Collected data
──────────

Lemma lines_within_snoc (lo i : Z) (fs : list FunctionInfo) (f : FunctionInfo) :
  (lo <= i)%Z -> lines_within lo i fs -> f_line f = i -> lines_within lo (i + 1) (fs ++ [f]).
Proof.
  intros Hlo [Hs Hb] Hf. split.
  - rewrite map_app. cbn [map]. rewrite Hf. clear Hf.
    induction fs as [|g t IH]; cbn [map app]; [repeat constructor|].
    inversion Hs as [|? ? Hst Hall]; subst. inversion Hb as [|? ? Hg Ht]; subst.
    constructor; [now apply IH|].
    apply Forall_app. split; [exact Hall|]. constructor; [lia | constructor].
  - apply Forall_app. split.
    + eapply Forall_impl; [|exact Hb]. cbv beta. intros g Hg. lia.
    + constructor; [lia | constructor].
Qed.

Lemma lines_within_next (lo i : Z) (fs : list FunctionInfo) :
  lines_within lo i fs -> lines_within lo (i + 1) fs.
Proof.
  intros [Hs Hb]. split; [exact Hs|].
  eapply Forall_impl; [|exact Hb]. cbv beta. intros g Hg. lia.
Qed.

Lemma scan_lines :
  forall (A : Type) (get : A -> list FunctionInfo) (f : A -> Z * string -> A),
    (forall st il, get (f st il) = get st
                   \/ exists g, get (f st il) = (get st ++ [g])%list /\ f_line g = fst il) ->
    forall (l : list string) (lo i : Z) (st : A),
      (lo <= i)%Z -> lines_within lo i (get st) ->
      lines_within lo (i + Z.of_nat (List.length l))
                   (get (fold_left f (AstProcessor.enumerate_from i l) st)).
Proof.
  intros A get f Hstep l. induction l as [|ln t IH]; intros lo i st Hlo H.
  - cbn [List.length AstProcessor.enumerate_from fold_left Z.of_nat].
    now rewrite Z.add_0_r.
  - cbn [AstProcessor.enumerate_from fold_left].
    replace (i + Z.of_nat (List.length (ln :: t)))%Z
      with ((i + 1) + Z.of_nat (List.length t))%Z by (cbn [List.length]; lia).
    apply IH; [lia|].
    destruct (Hstep st (i, ln)) as [-> | [g [-> Hg]]].
    + now apply lines_within_next.
    + now apply lines_within_snoc.
Qed.

(** The functions the heuristic scans record lie on strictly increasing
    lines, numbered from 1 and not beyond the last line of the text. *)
Theorem heuristic_function_lines :
  forall (ast_parse : string -> py_parse) (code lang : string),
    String.eqb lang "python" = false ->
    exists info,
      parse_code ast_parse code lang = Returned info
      /\ StronglySorted Z.lt (map f_line (functions info))
      /\ Forall (fun f => (1 <= f_line f <= Z.of_nat (List.length (split_lines code)))%Z)
                (functions info).
Proof.
  intros ast_parse code lang Hp. unfold parse_code. rewrite Hp.
  eexists. split; [reflexivity|].
  assert (H : lines_within 1 (1 + Z.of_nat (List.length (split_lines code)))
                           (functions (_parse_generic code lang))).
  { unfold _parse_generic. cbv zeta. unfold with_metrics. cbn [functions].
    destruct (in_list lang ["cpp"; "java"]).
    - unfold _parse_cpp_java_like, cpp_java_scan.
      apply (scan_lines scan (fun st => functions (sc_info st))
                        (fun st il => cpp_java_line lang il st)); [| lia | repeat constructor].
      intros st il. destruct (cpp_java_line_functions lang il st) as [E | [g [E [_ [Hg _]]]]];
        [now left | right; now exists g].
    - destruct (String.eqb lang "javascript").
      + unfold _parse_javascript.
        apply (scan_lines Info functions
                          (fun info il => javascript_line il info));
          [| lia | repeat constructor].
        intros info il.
        destruct (javascript_line_functions il info) as [E | [g [E [_ [_ Hg]]]]];
          [now left | right; now exists g].
      + repeat constructor. }
  destruct H as [Hs Hb]. split; [exact Hs|].
  eapply Forall_impl; [|exact Hb]. cbv beta. intros g Hg. lia.
Qed.

Lemma heuristic_function_lines_witness :
  String.eqb "javascript" "python" = false
  /\ exists info,
      parse_code (fun _ => PySyntaxError)
                 ("function a() {}" ++ String nl "function b() {}") "javascript"
      = Returned info
      /\ StronglySorted Z.lt (map f_line (functions info))
      /\ Forall (fun f => (1 <= f_line f
                           <= Z.of_nat (List.length
                                          (split_lines ("function a() {}"
                                                        ++ String nl "function b() {}"))))%Z)
                (functions info).
Proof.
  split; [reflexivity|].
  exact (heuristic_function_lines (fun _ => PySyntaxError)
           ("function a() {}" ++ String nl "function b() {}") "javascript" eq_refl).
Defined.

(** *** Blank text *)

Lemma blank_line_skipped (raw : string) :
  ValidatorFacts.all_space raw = true ->
  negb (truthy (strip raw)) || startswith "//" (strip raw) || startswith "/*" (strip raw)
  = true.
Proof. intro H. apply ValidatorFacts.strip_empty in H. now rewrite H. Qed.
(** * Jsoncut MCP server: a shallow embedding of the tool handlers and of the
      HTTP session multiplexer

    Two programs are embedded:
    - [Stdio]: the single-user server of [src/index.ts] (process-wide
      credential, configuration builders with defaults, validation with a
      formatted report);
    - [Http]: the multi-user server of [unnamed/part_001] (one
      [JsoncutMCPServer] per session, pass-through builders, the [/mcp]
      POST, GET and DELETE routes over the [sessions] map).

    JavaScript values are modelled as JSON trees with [undefined] added;
    numbers are the integer-valued doubles and strings are byte strings.  What
    the language runtime and the libraries provide ([JSON.parse],
    [JSON.stringify], the printing of numbers beyond 2^53, string-to-number
    coercion, [toFixed], the wording of the engine's TypeErrors, the remote
    endpoint behind [axios]) is gathered in the record [Runtime]: the
    handlers call it, and every theorem holds for every runtime.  The
    conversions the language itself makes (ToBoolean, ToString, ToPrimitive,
    property reads, destructuring) are written out, with the TypeErrors they
    throw. *)

From Stdlib Require Import ZArith Ascii DecimalString.
From stdpp Require Import base strings list gmap.

Open Scope string_scope.
Set Warnings "-register-all".

(** ** JavaScript values *)

Inductive value : Type :=
| JUndefined
| JNull
| JBool (b : bool)
| JNum (n : Z)
| JStr (s : string)
| JArr (items : list value)
| JObj (fields : list (string * value)).

(** Own properties of an object literal, in insertion order. *)
Abbreviation obj := (list (string * value)).

(** An HTTP response as [axios] presents it. *)
Record HttpResponse := {
  status : Z;
  statusText : string;
  data : value
}.

(** What a [throw] carries: an [Error] made by the handlers, a [TypeError]
    of the engine (reading a property of [undefined] or [null], destructuring
    [undefined] or [null], calling what is no function, converting to a
    primitive an object that has no usable [toString]), or the rejection of
    an [axios] call, which alone may have a [response]. *)
Inductive type_error : Type :=
| CannotRead (v : value) (k : string)
| CannotDestructure (v : value) (k : string)
| NotAFunction (callee : string)
| CannotConvert.

Inductive exn : Type :=
| Error (message : string)
| TypeError (what : type_error)
| AxiosError (message : string) (response : option HttpResponse).

Definition exn_response (e : exn) : option HttpResponse :=
  match e with
  | AxiosError _ r => r
  | _ => None
  end.

(** Completion of a JavaScript computation: a value or a thrown exception. *)
Inductive res (A : Type) : Type :=
| Ok (a : A)
| Throw (e : exn).
Arguments Ok {A} a.
Arguments Throw {A} e.

Definition res_bind {A B} (m : res A) (k : A -> res B) : res B :=
  match m with
  | Ok a => k a
  | Throw e => Throw e
  end.

Notation "x <- m ;; k" := (res_bind m (fun x => k))
  (at level 100, m at next level, right associativity).

(** ToBoolean *)
Definition truthy (v : value) : bool :=
  match v with
  | JUndefined | JNull => false
  | JBool b => b
  | JNum n => negb (n =? 0)%Z
  | JStr s => negb (String.eqb s "")
  | JArr _ | JObj _ => true
  end.

(** [a || b] *)
Definition js_or (a b : value) : value := if truthy a then a else b.

(** [v !== undefined] *)
Definition defined (v : value) : bool :=
  match v with
  | JUndefined => false
  | _ => true
  end.

Fixpoint obj_get (o : obj) (k : string) : option value :=
  match o with
  | [] => None
  | (k', v) :: rest => if String.eqb k' k then Some v else obj_get rest k
  end.

(** [o.k = v]: replaces the property in place or appends it. *)
Fixpoint assign (k : string) (v : value) (o : obj) : obj :=
  match o with
  | [] => [(k, v)]
  | (k', v') :: rest =>
      if String.eqb k' k then (k, v) :: rest else (k', v') :: assign k v rest
  end.

(** [if (c) o.k = v;] *)
Definition assign_when (c : bool) (k : string) (v : value) (o : obj) : obj :=
  if c then assign k v o else o.

Definition keys (o : obj) : list string := map fst o.

(** [o.k] on an object: [undefined] for a property it does not have. *)
Definition field (o : obj) (k : string) : value :=
  match obj_get o k with
  | Some x => x
  | None => JUndefined
  end.

(** [const { k, ... } = v]: the check made before any property is read;
    [k] is the first name of the pattern. *)
Definition destructurable (v : value) (k : string) : res unit :=
  match v with
  | JUndefined | JNull => Throw (TypeError (CannotDestructure v k))
  | _ => Ok tt
  end.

──────────

**What you will do**
Copy the lines above exactly, beginning at the line that has "(** What a [throw]" and stopping after the line that has "CannotRead (v : value) (k : string)", and omit the rest.

**Answer space**
(** What a [throw] carries: an [Error] made by the handlers, a [TypeError]
    of the engine (reading a property of [undefined] or [null], destructuring
    [undefined] or [null], calling what is no function, converting to a
    primitive an object that has no usable [toString]), or the rejection of
    an [axios] call, which alone may have a [response]. *)
Inductive type_error : Type :=
| CannotRead (v : value) (k : string)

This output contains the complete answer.